Search code examples
pythonwindowsfilesystemsntfs

Windows 7 directory with over million small (30 kB) files dramatic performance decrease


I have come across trouble regarding performance of my scripts, while generating and using large quantity of small files.

I have two directories on my disk (same behavior on HDD and SSD). First with ~10_000 input files and second for ~1_300_000 output files. I wrote script to process files and generate output using multiprocessing library in Python.

First output 400_000-600_files (not sure when I hit 'threshold') are generated at constant pace and all 8 cores of CPU are used at 100%. Then it gets much worse.

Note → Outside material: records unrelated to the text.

(** ** Forking a workspace *)
Definition fork_label (req : ForkWorkspaceRequest) (parent : Workspace) (i : nat) : string :=
  match fw_label req with
  | Some prefix => prefix +:+ "-" +:+ pretty (N.of_nat i)
  | None => "fork of " +:+ w_id parent +:+ "-" +:+ pretty (N.of_nat i)
  end.
Definition fork_one (fuel : nat) (parent : Workspace) (snap_path : string) (label : string) : act (outcome CtlError Workspace) :=
  try+ '(new_id, ws_root) := workspace_dirs show_io in
  let+ pool := aread a_pool_dir in
  try+ _ := or_remove ws_root (alift (restore_snapshot show_error fuel snap_path (path_join ws_root "source") pool)) in
  let+ t := now_utc in
  let child := MkWs new_id (w_tenant_id parent) t None (path_join ws_root "source") (path_join ws_root "output") (w_config parent)
                 (w_git_repo parent) (w_git_ref parent) (Some label) [] None None None in
  try+ _ := or_remove ws_root (insert_workspace child) in
  aret (Ok child).
(** [n] children from number [i] on. *)
Fixpoint fork_loop (fuel : nat) (req : ForkWorkspaceRequest) (parent : Workspace) (snap_path : string) (i n : nat) (forks : list Workspace)
    : act (outcome CtlError (list Workspace)) :=
  match n with
  | O => aret (Ok forks)
  | S n =>
      try+ child := fork_one fuel parent snap_path (fork_label req parent i) in
      fork_loop fuel req parent snap_path (S i) n (forks ++ [child])
  end.
Definition fork_workspace (fuel : nat) (sc : TenantScope) (id : string) (req : ForkWorkspaceRequest) : act (outcome CtlError ForkWorkspaceResponse) :=
  if (fw_count req =? 0)%nat || (16 <? fw_count req)%nat then aret (Err (BadRequest "fork.count must be 1..=16")) else
  try+ parent := visible_workspace sc id in
  try+ snap := take_snapshot show_error fuel parent (Some ("fork-origin:" +:+ w_id parent)) in
  try+ forks := fork_loop fuel req parent (Snapshots.sn_path snap) 0 (fw_count req) [] in
  aret (Ok (MkForkResp (redact_for sc parent) (redact_for sc <$> forks) (sn_id snap))).
End ops.

(** ** One exec at a time, on the right files, on the record *)
Section exec_protocol.
Context `{HexEncode} `{Json} `{Blake3} `{DebugFmt} `{Target} `{Seccompiler} (show_io : Z → string) (show_error : JailError → string).

Lemma ends_gate {R} (body : act (outcome CtlError R)) st (Q : AppState → outcome CtlError R → Prop) :
  Q st (Err (BadRequest "too many concurrent executions")) →
  (∀ n, a_permits st = S n → ends body (set_gate n (metrics_start (a_metrics st)) st)
     (λ st' o, Q (set_gate (S (a_permits st')) (metrics_drop (a_metrics st')) st') o)) →
  ends (with_permit body) st Q.
Proof.
  intros He Hb. unfold with_permit, ends. destruct (a_permits st) as [|n] eqn:Ep; [by intros K tr st' o [= <- <-]|].
  intros K tr st' o. rewrite run_bind. pose proof (Hb n eq_refl K tr) as Hb1.
  destruct (run K tr (body _)) as [tr' [[st2 r]|]]; [|done]. intros [= <- <-]. by apply Hb1.
Qed.
Lemma ends_lock {R} id (body : act (outcome CtlError R)) st (Q : AppState → outcome CtlError R → Prop) :
  (id ∈ a_locks st → Q st (Err (Conflict "another exec is in flight against this workspace"))) →
  (id ∉ a_locks st → ends body (set_locks ({[id]} ∪ a_locks st) st) (λ st' o, Q (set_locks (a_locks st' ∖ {[id]}) st') o)) →
  ends (with_lock id body) st Q.
Proof.
  intros He Hb. unfold with_lock, ends. destruct (decide (id ∈ a_locks st)) as [Hin|Hn]; [intros K tr st' o [= <- <-]; by apply He|].
  intros K tr st' o. rewrite run_bind. pose proof (Hb Hn K tr) as Hb1.
  destruct (run K tr (body _)) as [tr' [[st2 r]|]]; [|done]. intros [= <- <-]. by apply Hb1.
Qed.

(** The snapshot to resume from: the workspace is paused and its snapshot's row is
    still there.  Without the row, nothing is restored and the pause stays. *)
Definition due_snapshot (ws : Workspace) (st : AppState) : option SnapshotRecord :=
  match w_paused_at ws, w_auto_snapshot ws with Some _, Some snap => snap_get snap (a_snapshots st) | _, _ => None end.
Definition resume_ops (ws : Workspace) (st : AppState) : list WsOp :=
  match due_snapshot ws st with Some _ => [WResume (w_id ws)] | None => [] end.
(** Resuming comes first: the calls of the handler start with restoring that snapshot's
    directory into the workspace's source directory, and go on only if it succeeded. *)
Definition resumed_first (fuel : nat) (K : kernel) (tr t : trace) (st : AppState) (ws : Workspace) {R} (o : outcome CtlError R) : Prop :=
  match due_snapshot ws st with
  | None => True
  | Some snap => ∃ t1 r,
      run K tr (restore_snapshot show_error fuel (Snapshots.sn_path snap) (w_source_dir ws) (a_pool_dir st)) = (t1, Some r) ∧
      match r with Ok _ => t1 `prefix_of` t | Err e => t = t1 ∧ o = Err e | Panic => t = t1 ∧ o = Panic end
  end.
Definition with_ws_ops (ops : list WsOp) (st : AppState) : AppState := set_workspaces (foldl ws_step (a_workspaces st) ops) st.
Lemma auto_resume_ends fuel ws st :
  ends (auto_resume show_error fuel ws) st (λ st' o, match o with Ok _ => st' = with_ws_ops (resume_ops ws st) st | _ => st' = st end).
Proof.
  unfold auto_resume, resume_ops, due_snapshot, with_ws_ops. destruct (w_paused_at ws) as [t|]; [|apply ends_ret; simpl; by rewrite set_workspaces_id].
  destruct (w_auto_snapshot ws) as [snap|]; [|apply ends_ret; simpl; by rewrite set_workspaces_id]. apply ends_read.
  destruct (snap_get snap (a_snapshots st)) as [r|]; [|apply ends_ret; simpl; by rewrite set_workspaces_id]. apply ends_read.
  apply ends_stateless_try; [apply stateless_lift|by intros [a|e|] Ho; [destruct (Ho a)|..]|]. intros [].
  eapply (ends_bind _ _ _ (λ st' _, st' = with_ws_ops [WResume (w_id ws)] st)); [by apply ends_mod|]. intros st' _ ->. by apply ends_ret.
Qed.
Lemma auto_resume_did fuel K ws st tr :
  did K (auto_resume show_error fuel ws) st tr (λ t _ o, match due_snapshot ws st with
    | None => o = Ok tt
    | Some snap => run K tr (restore_snapshot show_error fuel (Snapshots.sn_path snap) (w_source_dir ws) (a_pool_dir st)) = (t, Some o) end).
Proof.
  unfold auto_resume, due_snapshot. destruct (w_paused_at ws) as [z|]; [|by apply did_ret]. destruct (w_auto_snapshot ws) as [id|]; [|by apply did_ret].
  apply did_read. destruct (snap_get id (a_snapshots st)) as [snap|]; [|by apply did_ret]. apply did_read. apply did_lift.
  intros t [[]|e|] Hr; [|by apply did_ret..]. apply (did_update _ (λ st, (set_workspaces (ws_mark_resumed (w_id ws) (a_workspaces st)).2 st, tt))). by apply did_ret.
Qed.
Lemma exec_locked_did fuel K ws req st tr :
  did K (exec_locked show_error fuel ws req) st tr (λ t _ o, resumed_first fuel K tr t st ws o).
Proof.
  unfold exec_locked. eapply did_bind; [apply auto_resume_did|]. intros t1 st1 o1. unfold resumed_first.
  destruct (due_snapshot ws st) as [snap|]; [|done]. intros Hr. destruct o1 as [[]|e|].
  - intros t st' o Hrun. exists t1, (Ok tt). split; [done|].
    match type of Hrun with run _ _ ?p = _ => pose proof (run_extends K t1 p) as Hp end. by rewrite Hrun in Hp.
  - apply did_ret. by exists t1, (Err e).
  - apply did_ret. by exists t1, Panic.
Qed.
Lemma with_lock_did {R} id K (body : act (outcome CtlError R)) st tr Q :
  (id ∈ a_locks st → Q tr st (Err (Conflict "another exec is in flight against this workspace"))) →
  (id ∉ a_locks st → did K body (set_locks ({[id]} ∪ a_locks st) st) tr (λ t st' o, Q t (set_locks (a_locks st' ∖ {[id]}) st') o)) →
  did K (with_lock id body) st tr Q.
Proof.
  intros He Hb. unfold with_lock, did. destruct (decide (id ∈ a_locks st)) as [Hin|Hn]; [intros t st' o [= <- <- <-]; by apply He|].
  intros t st' o. rewrite run_bind. specialize (Hb Hn). destruct (run K tr (body _)) as [t1 [[st2 r]|]] eqn:E; [|done]. intros [= <- <- <-]. by apply Hb.
Qed.
Lemma overlays_stateless msg names : stateless (resolve_overlays msg names).
Proof. unfold resolve_overlays. destruct names; [apply stateless_ret|]. repeat (apply stateless_bind; [auto with stateless|]; intros ?). apply stateless_ret. Qed.

(** Everything but the workspace's row and the ledger is as before. *)
Record exec_settled (id : string) (st st' : AppState) : Prop := {
  es_locks : a_locks st' = a_locks st;
  es_permits : a_permits st' = a_permits st;
  es_active : m_active (a_metrics st') = m_active (a_metrics st);
  es_stores : a_sessions st' = a_sessions st ∧ a_snapshots st' = a_snapshots st;
  es_cgroups : released id (a_cgroups st) (a_cgroups st');
  es_ips : released id (a_ips st) (a_ips st')
}.
(** What a run in [ws] leaves: nothing was started, or one row of the ledger tells what happened. *)
Definition ws_started (ws : Workspace) (req : WorkspaceExecRequest) (st st' : AppState) (o : outcome CtlError ExecResponse) : Prop :=
  ∃ options t t0 mid last, spec_to_options (w_config ws) = Ok options ∧
    a_workspaces st' = foldl ws_step (a_workspaces st) (resume_ops ws st ++ [WTouch t (w_id ws)]) ∧
    a_jails st' = foldl jail_step (a_jails st) (run_ops (js_next_id (a_jails st)) t0 (w_tenant_id ws) Jails.Workspace
      (workspace_exec_label (w_id ws) (we_cmd req)) None (config_snapshot options (we_memory ws req) (we_timeout ws req) None) mid last) ∧
    Forall (follows_row (js_next_id (a_jails st))) mid ∧ closing (js_next_id (a_jails st)) output_to_response o last.
Definition ws_refused (ws : Workspace) (st st' : AppState) (o : outcome CtlError ExecResponse) : Prop :=
  (∀ r, o ≠ Ok r) ∧ a_jails st' = a_jails st ∧
  (a_workspaces st' = a_workspaces st ∨ a_workspaces st' = foldl ws_step (a_workspaces st) (resume_ops ws st)).
Definition ws_ran (ws : Workspace) (req : WorkspaceExecRequest) (st st' : AppState) (o : outcome CtlError ExecResponse) : Prop :=
  exec_settled (w_id ws) st st' ∧ (ws_refused ws st st' o ∨ ws_started ws req st st' o).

Performance decreases 20 times and cores usage drops to 1-3%, when hitting 1_000_000 files in directory.
I omitted this issue by creating second output directory and writing second half of output files there (I needed quick hotfix).

Now, I have two questions:
1) How is creating new and writing to it executed in Python on Windows? What is the bottleneck here? (my guess is that Windows look up if file already exists in directory before writing to it)
2) What is more elegant way (than splitting into dirs) to handle this issue correctly?


Solution

  • In case anyone has the same problem, the bottleneck turned out to be lookup time for files in crowded directories.

    I resolved the issue by splitting files into separate directories grouped by one parameter with even distribution over 20 different variables. Though now I would do it in a different way.

    I recommend solving a similar issue with shelve Python built-in module. A shelve is one file in the filesystem and you can access it like a dictionary and put pickles inside. Just like in real life :) Example here.